━━━ SUPPLIED MATERIAL ━━━

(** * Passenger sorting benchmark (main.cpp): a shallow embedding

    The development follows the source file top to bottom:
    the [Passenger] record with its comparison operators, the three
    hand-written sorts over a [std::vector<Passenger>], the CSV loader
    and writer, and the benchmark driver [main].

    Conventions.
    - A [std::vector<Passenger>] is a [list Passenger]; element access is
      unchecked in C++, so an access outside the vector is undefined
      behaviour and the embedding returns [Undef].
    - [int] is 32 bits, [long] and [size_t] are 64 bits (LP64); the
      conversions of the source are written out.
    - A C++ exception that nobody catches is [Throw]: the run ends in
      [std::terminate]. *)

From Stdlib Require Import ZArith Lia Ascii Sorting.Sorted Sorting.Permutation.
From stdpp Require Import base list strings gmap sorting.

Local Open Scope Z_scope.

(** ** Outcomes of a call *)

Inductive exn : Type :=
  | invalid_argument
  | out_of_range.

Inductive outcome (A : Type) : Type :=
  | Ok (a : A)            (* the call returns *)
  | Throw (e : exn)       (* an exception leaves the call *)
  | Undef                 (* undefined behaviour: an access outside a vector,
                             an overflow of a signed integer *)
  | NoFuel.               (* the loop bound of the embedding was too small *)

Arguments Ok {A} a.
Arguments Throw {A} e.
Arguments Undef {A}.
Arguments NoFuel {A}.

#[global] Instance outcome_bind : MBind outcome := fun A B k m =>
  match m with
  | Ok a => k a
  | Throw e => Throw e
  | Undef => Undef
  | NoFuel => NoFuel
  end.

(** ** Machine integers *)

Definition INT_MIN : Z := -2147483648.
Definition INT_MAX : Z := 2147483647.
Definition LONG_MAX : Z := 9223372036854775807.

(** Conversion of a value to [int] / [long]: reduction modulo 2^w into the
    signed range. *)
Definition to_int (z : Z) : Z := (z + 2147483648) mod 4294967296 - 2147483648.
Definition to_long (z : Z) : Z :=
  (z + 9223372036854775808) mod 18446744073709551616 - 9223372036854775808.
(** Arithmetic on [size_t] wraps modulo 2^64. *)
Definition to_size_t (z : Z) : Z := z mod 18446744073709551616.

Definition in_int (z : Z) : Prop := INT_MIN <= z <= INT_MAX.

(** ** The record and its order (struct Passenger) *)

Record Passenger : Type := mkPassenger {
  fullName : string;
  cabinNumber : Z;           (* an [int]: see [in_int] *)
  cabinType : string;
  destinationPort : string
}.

━━━
━━━ SUPPLIED MATERIAL ━━━

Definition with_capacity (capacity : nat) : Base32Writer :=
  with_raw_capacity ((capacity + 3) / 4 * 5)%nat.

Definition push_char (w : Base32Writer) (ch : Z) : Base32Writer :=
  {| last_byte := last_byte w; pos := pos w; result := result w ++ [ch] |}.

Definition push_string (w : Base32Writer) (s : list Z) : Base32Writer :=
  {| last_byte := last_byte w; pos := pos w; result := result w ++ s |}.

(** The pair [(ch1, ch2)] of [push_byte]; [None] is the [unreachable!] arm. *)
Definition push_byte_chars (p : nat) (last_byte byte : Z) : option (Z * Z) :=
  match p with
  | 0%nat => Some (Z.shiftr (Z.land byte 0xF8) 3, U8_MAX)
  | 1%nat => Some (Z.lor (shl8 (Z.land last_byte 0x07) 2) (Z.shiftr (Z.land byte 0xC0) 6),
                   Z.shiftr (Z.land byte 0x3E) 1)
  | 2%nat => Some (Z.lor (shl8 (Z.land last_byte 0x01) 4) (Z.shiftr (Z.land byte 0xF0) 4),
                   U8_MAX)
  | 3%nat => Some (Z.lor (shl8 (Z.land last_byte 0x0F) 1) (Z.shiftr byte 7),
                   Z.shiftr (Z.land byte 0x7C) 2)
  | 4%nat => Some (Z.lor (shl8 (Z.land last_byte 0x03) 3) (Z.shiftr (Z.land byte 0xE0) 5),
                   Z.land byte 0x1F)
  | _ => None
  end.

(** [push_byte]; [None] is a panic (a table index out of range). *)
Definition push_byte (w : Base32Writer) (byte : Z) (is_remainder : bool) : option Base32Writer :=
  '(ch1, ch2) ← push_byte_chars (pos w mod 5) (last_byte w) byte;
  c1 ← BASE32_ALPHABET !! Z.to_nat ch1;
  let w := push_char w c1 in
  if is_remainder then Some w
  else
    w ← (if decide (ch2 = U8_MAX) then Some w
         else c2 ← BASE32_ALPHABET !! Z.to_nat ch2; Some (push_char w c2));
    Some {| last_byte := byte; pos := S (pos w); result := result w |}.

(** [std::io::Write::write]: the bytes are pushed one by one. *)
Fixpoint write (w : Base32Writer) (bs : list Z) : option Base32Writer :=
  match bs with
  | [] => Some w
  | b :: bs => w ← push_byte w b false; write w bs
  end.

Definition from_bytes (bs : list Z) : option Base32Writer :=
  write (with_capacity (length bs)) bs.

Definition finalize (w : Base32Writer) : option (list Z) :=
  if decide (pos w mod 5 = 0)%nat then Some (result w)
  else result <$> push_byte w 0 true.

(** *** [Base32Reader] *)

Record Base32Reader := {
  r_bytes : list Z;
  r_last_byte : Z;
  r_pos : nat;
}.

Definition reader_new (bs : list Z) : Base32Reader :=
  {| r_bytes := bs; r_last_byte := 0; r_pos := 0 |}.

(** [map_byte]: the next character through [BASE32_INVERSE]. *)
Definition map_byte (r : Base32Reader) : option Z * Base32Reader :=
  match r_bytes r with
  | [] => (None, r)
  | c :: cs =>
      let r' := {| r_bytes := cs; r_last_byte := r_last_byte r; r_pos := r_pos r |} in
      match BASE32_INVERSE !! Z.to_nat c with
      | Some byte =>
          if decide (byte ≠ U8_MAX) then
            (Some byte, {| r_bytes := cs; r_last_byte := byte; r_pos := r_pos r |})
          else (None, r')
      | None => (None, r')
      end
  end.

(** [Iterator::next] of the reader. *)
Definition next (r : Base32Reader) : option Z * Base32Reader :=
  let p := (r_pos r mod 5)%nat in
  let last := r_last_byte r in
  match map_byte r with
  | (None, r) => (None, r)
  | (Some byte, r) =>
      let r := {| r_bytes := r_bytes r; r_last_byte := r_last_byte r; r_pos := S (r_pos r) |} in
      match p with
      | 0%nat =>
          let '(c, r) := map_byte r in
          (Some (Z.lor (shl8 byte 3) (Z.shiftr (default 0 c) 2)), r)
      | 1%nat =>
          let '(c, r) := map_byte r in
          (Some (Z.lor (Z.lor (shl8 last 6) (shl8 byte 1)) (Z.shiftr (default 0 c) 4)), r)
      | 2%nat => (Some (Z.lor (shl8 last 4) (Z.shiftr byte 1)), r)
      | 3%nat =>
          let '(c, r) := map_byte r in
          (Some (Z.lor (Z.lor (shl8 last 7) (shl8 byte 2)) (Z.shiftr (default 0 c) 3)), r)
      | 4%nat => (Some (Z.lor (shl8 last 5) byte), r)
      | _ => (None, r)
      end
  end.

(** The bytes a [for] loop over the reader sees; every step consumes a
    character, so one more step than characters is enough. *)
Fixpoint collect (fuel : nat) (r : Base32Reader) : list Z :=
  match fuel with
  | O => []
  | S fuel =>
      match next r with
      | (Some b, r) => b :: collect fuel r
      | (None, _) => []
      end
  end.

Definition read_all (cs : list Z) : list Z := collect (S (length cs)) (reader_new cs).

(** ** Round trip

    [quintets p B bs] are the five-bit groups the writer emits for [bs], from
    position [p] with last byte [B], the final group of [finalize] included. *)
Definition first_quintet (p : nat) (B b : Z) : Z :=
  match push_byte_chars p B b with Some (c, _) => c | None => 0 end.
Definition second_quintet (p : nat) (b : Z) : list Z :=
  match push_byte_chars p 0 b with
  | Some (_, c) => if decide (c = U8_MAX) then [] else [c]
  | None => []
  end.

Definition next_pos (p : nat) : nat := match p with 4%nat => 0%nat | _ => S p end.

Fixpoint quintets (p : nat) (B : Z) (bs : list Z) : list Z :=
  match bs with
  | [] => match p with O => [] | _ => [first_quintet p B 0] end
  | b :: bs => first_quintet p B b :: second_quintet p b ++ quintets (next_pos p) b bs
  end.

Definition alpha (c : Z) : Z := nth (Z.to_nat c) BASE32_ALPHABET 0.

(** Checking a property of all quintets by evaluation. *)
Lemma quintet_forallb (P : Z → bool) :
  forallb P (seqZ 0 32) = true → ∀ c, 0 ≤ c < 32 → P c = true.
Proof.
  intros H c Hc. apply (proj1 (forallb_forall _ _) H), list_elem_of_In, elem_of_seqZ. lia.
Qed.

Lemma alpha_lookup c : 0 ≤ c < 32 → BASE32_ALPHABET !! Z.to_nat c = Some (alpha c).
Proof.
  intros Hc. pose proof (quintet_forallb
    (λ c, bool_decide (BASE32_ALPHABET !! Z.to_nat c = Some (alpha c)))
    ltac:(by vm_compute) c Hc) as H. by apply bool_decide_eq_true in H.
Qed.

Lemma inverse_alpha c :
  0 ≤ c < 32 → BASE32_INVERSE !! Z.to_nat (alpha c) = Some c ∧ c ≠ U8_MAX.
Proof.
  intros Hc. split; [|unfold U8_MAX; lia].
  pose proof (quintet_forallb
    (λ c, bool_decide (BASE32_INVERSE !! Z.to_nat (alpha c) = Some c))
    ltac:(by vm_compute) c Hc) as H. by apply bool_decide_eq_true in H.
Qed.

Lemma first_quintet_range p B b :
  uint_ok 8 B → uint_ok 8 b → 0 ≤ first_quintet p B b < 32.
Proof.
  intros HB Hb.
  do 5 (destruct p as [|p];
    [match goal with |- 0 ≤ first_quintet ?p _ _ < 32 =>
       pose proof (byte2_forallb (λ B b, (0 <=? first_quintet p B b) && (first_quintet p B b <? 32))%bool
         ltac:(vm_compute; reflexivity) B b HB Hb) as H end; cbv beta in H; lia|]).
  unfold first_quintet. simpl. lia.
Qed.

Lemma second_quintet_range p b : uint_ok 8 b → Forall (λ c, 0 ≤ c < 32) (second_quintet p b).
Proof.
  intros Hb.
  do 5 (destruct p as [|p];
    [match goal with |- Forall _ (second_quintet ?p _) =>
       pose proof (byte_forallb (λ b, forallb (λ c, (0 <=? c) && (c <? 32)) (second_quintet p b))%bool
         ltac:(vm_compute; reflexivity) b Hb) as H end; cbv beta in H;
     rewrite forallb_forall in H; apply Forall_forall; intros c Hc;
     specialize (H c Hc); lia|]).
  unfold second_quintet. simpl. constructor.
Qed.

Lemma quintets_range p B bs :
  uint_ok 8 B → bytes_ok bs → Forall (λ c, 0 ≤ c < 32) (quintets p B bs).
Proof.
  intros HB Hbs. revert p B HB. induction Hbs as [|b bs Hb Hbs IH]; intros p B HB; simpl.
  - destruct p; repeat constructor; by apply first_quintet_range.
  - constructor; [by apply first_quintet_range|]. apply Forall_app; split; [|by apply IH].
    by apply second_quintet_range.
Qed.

━━━
━━━ SUPPLIED MATERIAL ━━━

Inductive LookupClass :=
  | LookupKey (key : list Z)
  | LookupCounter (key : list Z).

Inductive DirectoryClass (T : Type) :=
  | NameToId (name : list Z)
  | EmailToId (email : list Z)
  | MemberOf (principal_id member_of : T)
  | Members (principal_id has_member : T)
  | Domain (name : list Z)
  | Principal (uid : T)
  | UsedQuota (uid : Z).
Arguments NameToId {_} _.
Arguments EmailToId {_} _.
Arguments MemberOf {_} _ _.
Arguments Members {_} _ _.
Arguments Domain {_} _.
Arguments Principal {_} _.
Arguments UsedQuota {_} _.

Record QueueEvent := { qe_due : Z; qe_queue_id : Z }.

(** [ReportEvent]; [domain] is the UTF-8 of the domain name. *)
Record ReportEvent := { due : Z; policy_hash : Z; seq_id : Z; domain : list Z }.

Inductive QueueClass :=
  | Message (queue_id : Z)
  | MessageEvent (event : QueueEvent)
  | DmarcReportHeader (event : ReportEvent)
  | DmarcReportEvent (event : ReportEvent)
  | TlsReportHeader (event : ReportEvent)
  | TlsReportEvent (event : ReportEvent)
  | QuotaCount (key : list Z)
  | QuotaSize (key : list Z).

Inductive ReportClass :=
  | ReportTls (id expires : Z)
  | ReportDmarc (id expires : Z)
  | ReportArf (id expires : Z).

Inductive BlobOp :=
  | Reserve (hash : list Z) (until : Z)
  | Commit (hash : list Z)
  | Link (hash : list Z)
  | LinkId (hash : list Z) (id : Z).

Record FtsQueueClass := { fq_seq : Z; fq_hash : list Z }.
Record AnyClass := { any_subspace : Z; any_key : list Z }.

━━━

DESCRIPTION OF THE TASK: Beginning with the line above that contains "fq_seq : Z;", copy each line exactly up to and including the line that contains "any_subspace : Z;", and go no further.

REPLY:
Record FtsQueueClass := { fq_seq : Z; fq_hash : list Z }.
Record AnyClass := { any_subspace : Z; any_key : list Z }.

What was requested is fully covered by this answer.